REQUIREMENT → Go line by line through the entries and show those that hold the string "once".

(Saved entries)
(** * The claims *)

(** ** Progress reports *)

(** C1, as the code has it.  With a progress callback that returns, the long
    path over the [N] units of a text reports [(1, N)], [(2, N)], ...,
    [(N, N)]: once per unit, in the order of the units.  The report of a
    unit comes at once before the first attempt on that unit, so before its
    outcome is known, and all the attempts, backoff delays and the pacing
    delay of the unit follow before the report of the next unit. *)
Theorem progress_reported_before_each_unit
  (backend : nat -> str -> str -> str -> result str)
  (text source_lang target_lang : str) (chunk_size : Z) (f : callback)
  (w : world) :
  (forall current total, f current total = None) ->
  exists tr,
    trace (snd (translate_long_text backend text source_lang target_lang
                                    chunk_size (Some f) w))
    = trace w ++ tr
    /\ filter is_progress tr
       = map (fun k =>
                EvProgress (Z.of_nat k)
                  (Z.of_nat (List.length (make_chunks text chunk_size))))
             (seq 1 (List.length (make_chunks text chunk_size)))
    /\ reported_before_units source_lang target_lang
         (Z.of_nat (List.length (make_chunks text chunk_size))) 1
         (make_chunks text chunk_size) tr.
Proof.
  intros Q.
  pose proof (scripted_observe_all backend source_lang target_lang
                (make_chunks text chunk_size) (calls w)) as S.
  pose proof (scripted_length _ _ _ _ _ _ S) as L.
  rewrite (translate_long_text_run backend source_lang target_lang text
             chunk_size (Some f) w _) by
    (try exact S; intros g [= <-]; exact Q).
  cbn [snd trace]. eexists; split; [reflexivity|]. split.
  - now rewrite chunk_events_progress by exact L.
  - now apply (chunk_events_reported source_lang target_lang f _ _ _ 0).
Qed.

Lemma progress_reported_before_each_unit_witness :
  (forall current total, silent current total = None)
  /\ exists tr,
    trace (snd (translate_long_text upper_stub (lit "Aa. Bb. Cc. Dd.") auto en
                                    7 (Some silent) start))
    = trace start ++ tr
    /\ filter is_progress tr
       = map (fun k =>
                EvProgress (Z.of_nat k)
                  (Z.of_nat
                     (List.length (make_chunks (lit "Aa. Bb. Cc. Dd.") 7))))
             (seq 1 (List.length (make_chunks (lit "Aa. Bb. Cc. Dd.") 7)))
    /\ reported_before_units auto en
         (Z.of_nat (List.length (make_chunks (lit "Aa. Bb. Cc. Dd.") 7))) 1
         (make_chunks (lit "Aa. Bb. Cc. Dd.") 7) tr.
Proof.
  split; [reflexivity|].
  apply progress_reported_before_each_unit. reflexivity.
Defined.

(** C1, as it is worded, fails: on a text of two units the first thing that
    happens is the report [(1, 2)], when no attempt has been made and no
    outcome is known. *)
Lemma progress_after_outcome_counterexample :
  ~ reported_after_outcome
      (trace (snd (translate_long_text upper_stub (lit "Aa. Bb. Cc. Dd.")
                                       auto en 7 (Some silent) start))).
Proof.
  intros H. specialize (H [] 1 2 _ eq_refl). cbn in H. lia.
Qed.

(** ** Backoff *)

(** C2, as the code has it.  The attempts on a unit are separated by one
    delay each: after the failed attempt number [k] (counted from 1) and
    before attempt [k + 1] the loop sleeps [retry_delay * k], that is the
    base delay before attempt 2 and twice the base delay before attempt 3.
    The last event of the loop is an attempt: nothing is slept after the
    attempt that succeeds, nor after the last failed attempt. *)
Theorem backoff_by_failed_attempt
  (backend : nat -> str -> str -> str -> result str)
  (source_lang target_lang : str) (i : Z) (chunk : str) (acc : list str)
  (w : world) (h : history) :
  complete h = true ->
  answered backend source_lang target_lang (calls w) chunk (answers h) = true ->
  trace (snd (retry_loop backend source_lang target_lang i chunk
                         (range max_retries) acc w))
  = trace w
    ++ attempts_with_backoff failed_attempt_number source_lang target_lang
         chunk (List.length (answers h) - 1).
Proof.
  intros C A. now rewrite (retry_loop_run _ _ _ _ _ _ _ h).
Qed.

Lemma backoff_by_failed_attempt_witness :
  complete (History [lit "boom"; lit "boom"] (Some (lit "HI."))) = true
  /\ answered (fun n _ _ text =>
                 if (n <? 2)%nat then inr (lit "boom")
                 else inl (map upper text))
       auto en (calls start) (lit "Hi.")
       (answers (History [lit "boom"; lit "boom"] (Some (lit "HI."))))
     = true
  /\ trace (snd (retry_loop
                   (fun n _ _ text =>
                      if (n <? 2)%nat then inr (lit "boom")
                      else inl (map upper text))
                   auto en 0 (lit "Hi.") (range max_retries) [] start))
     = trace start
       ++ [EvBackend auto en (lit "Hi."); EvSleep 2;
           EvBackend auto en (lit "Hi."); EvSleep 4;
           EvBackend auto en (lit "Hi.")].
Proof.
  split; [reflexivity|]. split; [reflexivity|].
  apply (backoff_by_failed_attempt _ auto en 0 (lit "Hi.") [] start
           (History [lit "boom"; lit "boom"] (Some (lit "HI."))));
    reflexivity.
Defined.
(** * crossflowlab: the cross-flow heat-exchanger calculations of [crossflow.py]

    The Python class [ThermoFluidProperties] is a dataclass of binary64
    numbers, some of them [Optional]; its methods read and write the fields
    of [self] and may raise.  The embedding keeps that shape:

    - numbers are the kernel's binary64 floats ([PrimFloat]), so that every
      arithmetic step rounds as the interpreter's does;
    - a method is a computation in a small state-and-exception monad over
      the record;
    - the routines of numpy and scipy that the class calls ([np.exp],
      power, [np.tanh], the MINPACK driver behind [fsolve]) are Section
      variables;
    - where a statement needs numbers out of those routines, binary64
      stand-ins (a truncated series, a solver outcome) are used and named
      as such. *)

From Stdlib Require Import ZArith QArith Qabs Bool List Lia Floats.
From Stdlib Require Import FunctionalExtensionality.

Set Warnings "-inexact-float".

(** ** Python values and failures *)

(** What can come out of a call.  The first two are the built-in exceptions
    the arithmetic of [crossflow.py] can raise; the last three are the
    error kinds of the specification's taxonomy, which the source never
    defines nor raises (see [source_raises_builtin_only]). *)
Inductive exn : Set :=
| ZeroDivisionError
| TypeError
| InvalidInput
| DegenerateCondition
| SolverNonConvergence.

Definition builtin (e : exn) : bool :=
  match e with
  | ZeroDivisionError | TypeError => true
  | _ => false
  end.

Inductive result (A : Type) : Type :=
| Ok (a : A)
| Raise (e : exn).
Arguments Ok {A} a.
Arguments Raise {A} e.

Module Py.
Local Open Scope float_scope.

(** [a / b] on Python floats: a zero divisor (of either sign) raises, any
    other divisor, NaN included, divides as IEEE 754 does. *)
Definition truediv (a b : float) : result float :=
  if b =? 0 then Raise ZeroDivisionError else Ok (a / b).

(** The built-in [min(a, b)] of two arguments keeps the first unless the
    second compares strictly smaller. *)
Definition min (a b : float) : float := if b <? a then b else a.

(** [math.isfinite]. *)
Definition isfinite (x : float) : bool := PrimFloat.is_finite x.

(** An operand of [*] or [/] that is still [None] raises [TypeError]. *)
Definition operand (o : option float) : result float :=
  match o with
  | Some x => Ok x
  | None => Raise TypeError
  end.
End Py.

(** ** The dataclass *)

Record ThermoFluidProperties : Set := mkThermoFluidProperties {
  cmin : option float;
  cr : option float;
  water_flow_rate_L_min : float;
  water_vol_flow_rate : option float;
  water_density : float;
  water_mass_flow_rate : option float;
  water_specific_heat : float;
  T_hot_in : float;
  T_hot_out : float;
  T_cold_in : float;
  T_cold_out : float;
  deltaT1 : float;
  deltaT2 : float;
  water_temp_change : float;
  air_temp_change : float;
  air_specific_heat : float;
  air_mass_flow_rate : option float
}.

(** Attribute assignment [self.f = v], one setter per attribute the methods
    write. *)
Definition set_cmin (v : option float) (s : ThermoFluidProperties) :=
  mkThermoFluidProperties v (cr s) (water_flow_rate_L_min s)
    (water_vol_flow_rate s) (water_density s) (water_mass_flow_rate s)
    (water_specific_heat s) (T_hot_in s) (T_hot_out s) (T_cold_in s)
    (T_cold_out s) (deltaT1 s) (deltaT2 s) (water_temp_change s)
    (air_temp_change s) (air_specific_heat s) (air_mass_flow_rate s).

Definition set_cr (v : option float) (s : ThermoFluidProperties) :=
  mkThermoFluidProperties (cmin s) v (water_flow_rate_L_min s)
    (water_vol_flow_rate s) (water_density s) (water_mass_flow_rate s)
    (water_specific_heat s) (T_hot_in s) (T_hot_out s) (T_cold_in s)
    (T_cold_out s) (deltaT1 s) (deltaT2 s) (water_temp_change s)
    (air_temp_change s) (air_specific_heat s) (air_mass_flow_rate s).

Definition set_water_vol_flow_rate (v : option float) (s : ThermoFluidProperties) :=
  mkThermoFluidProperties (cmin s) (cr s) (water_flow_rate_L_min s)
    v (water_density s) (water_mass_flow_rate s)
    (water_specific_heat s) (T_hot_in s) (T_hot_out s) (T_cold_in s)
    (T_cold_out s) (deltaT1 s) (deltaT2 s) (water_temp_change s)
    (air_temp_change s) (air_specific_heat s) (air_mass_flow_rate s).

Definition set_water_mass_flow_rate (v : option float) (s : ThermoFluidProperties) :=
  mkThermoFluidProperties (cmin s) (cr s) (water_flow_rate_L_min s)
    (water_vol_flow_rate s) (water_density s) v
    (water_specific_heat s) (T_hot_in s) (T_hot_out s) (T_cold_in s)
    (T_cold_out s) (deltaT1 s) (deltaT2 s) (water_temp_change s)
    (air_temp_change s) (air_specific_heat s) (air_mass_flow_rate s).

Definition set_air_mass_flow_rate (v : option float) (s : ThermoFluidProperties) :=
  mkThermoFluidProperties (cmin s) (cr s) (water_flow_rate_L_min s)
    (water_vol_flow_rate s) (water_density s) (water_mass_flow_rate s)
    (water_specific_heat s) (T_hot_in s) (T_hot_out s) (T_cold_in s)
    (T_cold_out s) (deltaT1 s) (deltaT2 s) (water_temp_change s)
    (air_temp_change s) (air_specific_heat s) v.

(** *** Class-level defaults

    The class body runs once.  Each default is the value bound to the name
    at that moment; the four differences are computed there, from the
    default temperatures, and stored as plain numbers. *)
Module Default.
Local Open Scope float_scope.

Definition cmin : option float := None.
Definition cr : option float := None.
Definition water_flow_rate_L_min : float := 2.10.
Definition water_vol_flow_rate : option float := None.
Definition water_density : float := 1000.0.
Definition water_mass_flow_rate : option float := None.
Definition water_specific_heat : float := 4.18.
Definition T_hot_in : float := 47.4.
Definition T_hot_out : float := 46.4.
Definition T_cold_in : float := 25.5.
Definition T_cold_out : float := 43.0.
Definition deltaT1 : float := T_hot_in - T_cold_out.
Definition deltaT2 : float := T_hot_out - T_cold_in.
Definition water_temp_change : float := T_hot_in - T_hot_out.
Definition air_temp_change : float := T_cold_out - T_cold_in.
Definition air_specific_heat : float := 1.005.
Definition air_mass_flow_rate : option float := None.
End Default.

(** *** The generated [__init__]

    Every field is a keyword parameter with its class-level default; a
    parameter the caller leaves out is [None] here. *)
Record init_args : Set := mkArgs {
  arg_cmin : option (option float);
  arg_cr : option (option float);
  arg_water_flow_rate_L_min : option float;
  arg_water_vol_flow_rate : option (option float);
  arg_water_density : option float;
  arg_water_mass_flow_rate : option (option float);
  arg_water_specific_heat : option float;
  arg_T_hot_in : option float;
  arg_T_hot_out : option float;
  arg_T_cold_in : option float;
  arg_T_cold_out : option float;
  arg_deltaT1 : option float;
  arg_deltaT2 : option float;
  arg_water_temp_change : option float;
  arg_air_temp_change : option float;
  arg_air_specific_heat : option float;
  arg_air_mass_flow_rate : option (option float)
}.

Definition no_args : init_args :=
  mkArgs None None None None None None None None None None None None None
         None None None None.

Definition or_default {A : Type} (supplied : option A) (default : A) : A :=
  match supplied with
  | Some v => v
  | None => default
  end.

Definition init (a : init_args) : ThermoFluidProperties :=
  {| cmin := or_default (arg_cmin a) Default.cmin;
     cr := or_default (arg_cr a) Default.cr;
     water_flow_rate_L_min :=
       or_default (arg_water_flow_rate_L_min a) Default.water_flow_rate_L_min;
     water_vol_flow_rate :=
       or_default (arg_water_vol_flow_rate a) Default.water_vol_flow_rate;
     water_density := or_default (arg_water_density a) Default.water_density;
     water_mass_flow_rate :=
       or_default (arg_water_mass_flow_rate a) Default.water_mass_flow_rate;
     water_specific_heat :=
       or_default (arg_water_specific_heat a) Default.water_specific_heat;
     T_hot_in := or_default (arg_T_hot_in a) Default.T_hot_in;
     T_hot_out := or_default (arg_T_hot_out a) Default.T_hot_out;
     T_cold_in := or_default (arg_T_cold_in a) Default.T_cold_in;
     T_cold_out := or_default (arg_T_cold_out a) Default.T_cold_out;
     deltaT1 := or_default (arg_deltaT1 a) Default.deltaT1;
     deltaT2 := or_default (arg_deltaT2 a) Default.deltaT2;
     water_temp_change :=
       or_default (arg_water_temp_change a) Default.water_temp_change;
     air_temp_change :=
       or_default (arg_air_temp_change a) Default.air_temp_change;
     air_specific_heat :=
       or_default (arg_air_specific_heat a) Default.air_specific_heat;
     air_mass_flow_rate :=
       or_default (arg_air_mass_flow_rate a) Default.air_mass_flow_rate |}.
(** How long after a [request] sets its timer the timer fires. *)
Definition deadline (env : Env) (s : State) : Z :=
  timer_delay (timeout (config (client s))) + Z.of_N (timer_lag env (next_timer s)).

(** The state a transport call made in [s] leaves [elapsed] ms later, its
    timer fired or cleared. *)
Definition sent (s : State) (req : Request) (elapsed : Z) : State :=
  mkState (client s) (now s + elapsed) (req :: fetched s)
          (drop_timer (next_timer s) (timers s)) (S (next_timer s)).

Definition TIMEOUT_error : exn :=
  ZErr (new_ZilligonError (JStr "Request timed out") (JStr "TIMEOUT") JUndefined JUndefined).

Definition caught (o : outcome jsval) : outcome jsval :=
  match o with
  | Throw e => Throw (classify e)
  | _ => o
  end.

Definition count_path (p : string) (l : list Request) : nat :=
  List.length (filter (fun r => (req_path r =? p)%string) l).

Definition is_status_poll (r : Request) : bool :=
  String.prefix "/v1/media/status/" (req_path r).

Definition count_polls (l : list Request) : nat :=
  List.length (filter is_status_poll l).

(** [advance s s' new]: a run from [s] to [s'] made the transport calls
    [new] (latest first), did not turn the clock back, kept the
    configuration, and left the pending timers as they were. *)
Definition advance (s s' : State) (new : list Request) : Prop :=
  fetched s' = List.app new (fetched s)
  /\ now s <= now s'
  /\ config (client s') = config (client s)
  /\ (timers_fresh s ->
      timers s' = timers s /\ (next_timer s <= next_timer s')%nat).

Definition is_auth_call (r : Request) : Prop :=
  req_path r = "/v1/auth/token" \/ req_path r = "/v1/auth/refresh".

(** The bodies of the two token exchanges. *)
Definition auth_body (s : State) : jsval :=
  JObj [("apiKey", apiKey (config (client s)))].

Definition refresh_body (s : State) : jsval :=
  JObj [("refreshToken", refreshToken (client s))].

WORKED SOLUTION →
    [(N, N)]: once per unit, in the order of the units.  The report of a
    unit comes at once before the first attempt on that unit, so before its
    The class body runs once.  Each default is the value bound to the name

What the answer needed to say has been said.